DATA FOR THIS TASK:
(** ** Ordered sets of strings

    The iteration order of a [BTreeSet<&str>]: ascending, without duplicates. *)

Fixpoint bset_insert (x : string) (l : list string) : list string :=
  match l with
  | [] => [x]
  | y :: l' =>
      match str_cmp x y with
      | Lt => x :: l
      | Eq => l
      | Gt => y :: bset_insert x l'
      end
  end.

Definition bset_of_list (l : list string) : list string :=
  foldl (fun s x => bset_insert x s) [] l.

Lemma bset_insert_elem x y l : x ∈ bset_insert y l ↔ x = y ∨ x ∈ l.
Proof.
  induction l as [|z l IH]; simpl; [set_solver|].
  destruct (str_cmp y z) eqn:E.
  - apply str_cmp_eq in E as ->. set_solver.
  - set_solver.
  - rewrite !elem_of_cons, IH. tauto.
Qed.

Lemma bset_of_list_elem x l : x ∈ bset_of_list l ↔ x ∈ l.
Proof.
  unfold bset_of_list.
  enough (∀ s, x ∈ foldl (fun s x => bset_insert x s) s l ↔ x ∈ s ∨ x ∈ l) as H
    by (rewrite H; set_solver).
  induction l as [|y l IH]; intros s; simpl; [set_solver|].
  rewrite IH, bset_insert_elem, elem_of_cons. tauto.
Qed.

Lemma str_cmp_refl a : str_cmp a a = Eq.
Proof. by apply str_cmp_eq. Qed.

Lemma str_cmp_antisym a b : str_cmp b a = CompOpp (str_cmp a b).
Proof.
  revert b; induction a as [|c a IH]; intros [|d b]; simpl; try done.
  rewrite (Z.compare_antisym (byte_val c)). destruct (byte_val c ?= byte_val d); simpl; auto.
Qed.

Lemma str_cmp_lt_trans a b c : str_cmp a b = Lt → str_cmp b c = Lt → str_cmp a c = Lt.
Proof.
  revert b c; induction a as [|x a IH]; intros [|y b] [|z c]; simpl; try done.
  destruct (Z.compare_spec (byte_val x) (byte_val y)) as [E1|E1|E1]; try done;
    destruct (Z.compare_spec (byte_val y) (byte_val z)) as [E2|E2|E2]; try done; intros H1 H2.
  - rewrite E1, E2, Z.compare_refl. eauto.
  - assert (byte_val x < byte_val z) as ->%Z.compare_lt_iff by lia. done.
  - assert (byte_val x < byte_val z) as ->%Z.compare_lt_iff by lia. done.
  - assert (byte_val x < byte_val z) as ->%Z.compare_lt_iff by lia. done.
Qed.

Definition str_lt (a b : string) : Prop := str_cmp a b = Lt.

Lemma bset_insert_sorted x l : StronglySorted str_lt l → StronglySorted str_lt (bset_insert x l).
Proof.
  induction 1 as [|y l Hl IH Hy]; simpl; [repeat constructor|].
  destruct (str_cmp x y) eqn:E.
  - by constructor.
  - constructor; [by constructor|]. constructor; [done|].
    rewrite Forall_forall in *. intros z Hz. eapply str_cmp_lt_trans; [done|by apply Hy].
  - constructor; [done|]. apply Forall_forall. intros z [->|Hz]%bset_insert_elem.
    + unfold str_lt. by rewrite str_cmp_antisym, E.
    + rewrite Forall_forall in Hy. auto.
Qed.

Lemma bset_of_list_sorted l : StronglySorted str_lt (bset_of_list l).
Proof.
  unfold bset_of_list.
  enough (∀ s, StronglySorted str_lt s → StronglySorted str_lt (foldl (fun s x => bset_insert x s) s l))
    by (apply H; constructor).
  induction l as [|y l IH]; intros s Hs; simpl; [done|]. by apply IH, bset_insert_sorted.
Qed.

Lemma bset_of_list_NoDup l : NoDup (bset_of_list l).
Proof.
  induction (bset_of_list_sorted l) as [|y k Hk IH Hy]; constructor; [|done].
  rewrite Forall_forall in Hy. intros Hin. specialize (Hy y Hin). unfold str_lt in Hy.
  by rewrite str_cmp_refl in Hy.
Qed.

#[export] Instance str_lt_antisymm : AntiSymm (=) str_lt.
Proof.
  intros a b H1 H2. unfold str_lt in *. rewrite str_cmp_antisym, H1 in H2. discriminate H2.
Qed.

(** A sorted set is determined by its elements. *)
Lemma bset_of_list_ext l l' : (∀ x, x ∈ l ↔ x ∈ l') → bset_of_list l = bset_of_list l'.
Proof.
  intros H. apply (StronglySorted_unique str_lt); [apply bset_of_list_sorted..|].
  apply NoDup_Permutation; [apply bset_of_list_NoDup..|]. intros x. by rewrite !bset_of_list_elem.
Qed.
Definition cmp_unsigned (int_a frac_a int_b frac_b : string) : comparison :=
  let a := trim_start_zeros int_a in
  let b := trim_start_zeros int_b in
  let len_a := String.length a in
  let len_b := String.length b in
  if negb (len_a =? len_b)%nat then (len_a ?= len_b)%nat
  else
    match str_cmp a b with
    | Eq => cmp_frac (Nat.max (String.length frac_a) (String.length frac_b)) frac_a frac_b
    | o => o
    end.

(** [Ord::cmp], [PartialEq::eq], [<] and [Amount::min]. *)
Definition amount_cmp (a b : Amount) : comparison :=
  let (int_a, frac_a) := decimal_digits a in
  let (int_b, frac_b) := decimal_digits b in
  cmp_unsigned int_a frac_a int_b frac_b.
Definition amount_eqb (a b : Amount) : bool :=
  match amount_cmp a b with Eq => true | _ => false end.
Definition amount_ltb (a b : Amount) : bool :=
  match amount_cmp a b with Lt => true | _ => false end.
Definition amount_min (a b : Amount) : Amount :=
  if amount_ltb a b then a else b.

(** [Serialize] writes the canonical string; [Deserialize] reads it back with
    [try_from_str]. *)
Definition serialize (a : Amount) : string := to_canonical_string a.
Definition deserialize (text : string) : result Amount AmountError := try_from_str text.

(** ** Reference semantics *)

(** The value in units of [10^-18]. *)
Definition aval (a : Amount) : Z := mantissa a * 10 ^ (MAX_SCALE - scale a).

(** The number a digit string denotes. *)
Fixpoint dval (acc : Z) (s : string) : Z :=
  match s with
  | EmptyString => acc
  | String c s' => dval (acc * 10 + (byte_val c - 48)) s'
  end.
Definition sval (s : string) : Z := dval 0 s.
Definition slen (s : string) : Z := Z.of_nat (String.length s).

(** ** Digit strings *)

Notation all_digits := (str_all is_ascii_digit).

Lemma is_ascii_digit_range c : is_ascii_digit c = true ↔ 48 ≤ byte_val c ≤ 57.
Proof. unfold is_ascii_digit. lia. Qed.
(** C39: the retry hint is honest.  Take a well-formed bucket whose lock is not poisoned, a
    clock that has not run backwards and a request of [n] tokens the capacity could serve,
    with products that do not saturate.  When the bucket denies the request, the hint is at
    least one millisecond and the same request made that many milliseconds later is
    allowed: the hint is the time until all [n] tokens are there, where the field's comment
    speaks of the time until one token ([hint_is_for_all_tokens]). *)
Theorem retry_hint_honest (b b' : TokenBucket) (now n : Z) (d : RateLimitDecision) :
  bucket_wf b → poisoned b = false → last_ms b ≤ now → 0 < n ≤ capacity b →
  1000 * n + refill_per_second b ≤ U64_MAX →
  bucket_acquire b now n = (d, b') → allowed d = false →
  1 ≤ retry_after_ms d ∧
  (refill_per_second b * (now + retry_after_ms d) ≤ U64_MAX →
   allowed (bucket_acquire b' (now + retry_after_ms d) n).1 = true).
Proof.
  intros Hw Hp Hl Hn Hsat E Hd. pose proof Hw as (Hc & Hr & Ht & Hl0).
  unfold bucket_acquire in E. destruct (Z.eqb_spec n 0); [lia|].
  destruct (Z.ltb_spec (capacity b) n); [lia|]. rewrite Hp in E.
  pose proof (refill_state_spec (tokens b) (last_ms b) now (refill_per_second b) (capacity b)
    Ht ltac:(lia) ltac:(lia) Hl0 ltac:(lia)) as (H1 & H2 & _).
  destruct (refill_state _ _ _ _) as [t l]; cbn [fst snd] in *.
  destruct (Z.leb_spec n t); simplify_eq/=.
  split; [apply retry_for_pos; lia|]. intros Hns. unfold bucket_acquire; cbn.
  destruct (Z.eqb_spec n 0); [lia|]. destruct (Z.ltb_spec (capacity b) n); [lia|]. rewrite Hp.
  set (r := retry_for n t (refill_per_second b)) in *.
  assert (Hrr : 1000 * (n - t) ≤ refill_per_second b * r).
  { unfold r, retry_for, div_or_u64. destruct (Z.eqb_spec (refill_per_second b) 0); [lia|]. unfold_sat.
    rewrite !Z.min_l, !Z.max_l by lia.
    pose proof (Z.mul_succ_div_gt ((n - t) * 1000 + (refill_per_second b - 1)) (refill_per_second b)). nia. }
  assert (Hre : n - t ≤ refill_amount (now + r) l (refill_per_second b)).
  { unfold refill_amount, div_or_u64. simpl. unfold_sat.
    rewrite Z.max_l by nia. rewrite Z.min_l by nia. apply Z.div_le_lower_bound; nia. }
  unfold refill_state; cbn [fst snd].
  destruct (Z.ltb_spec 0 (refill_amount (now + r) l (refill_per_second b))); [|lia].
  assert (n ≤ Z.min (saturating_add_u64 t (refill_amount (now + r) l (refill_per_second b)))
    (capacity b)) as Hok%Z.leb_le by (unfold_sat; lia).
  cbn [fst snd]. by rewrite Hok.
Qed.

TASK TO COMPLETE: Go back to the listing above. Copy word for word the lines from the one with "Ht ltac:(lia) ltac:(lia)" through the one with "set (r := retry_for", and nothing more.

ANSWER TO THIS EXERCISE:
    Ht ltac:(lia) ltac:(lia) Hl0 ltac:(lia)) as (H1 & H2 & _).
  destruct (refill_state _ _ _ _) as [t l]; cbn [fst snd] in *.
  destruct (Z.leb_spec n t); simplify_eq/=.
  split; [apply retry_for_pos; lia|]. intros Hns. unfold bucket_acquire; cbn.
  destruct (Z.eqb_spec n 0); [lia|]. destruct (Z.ltb_spec (capacity b) n); [lia|]. rewrite Hp.
  set (r := retry_for n t (refill_per_second b)) in *.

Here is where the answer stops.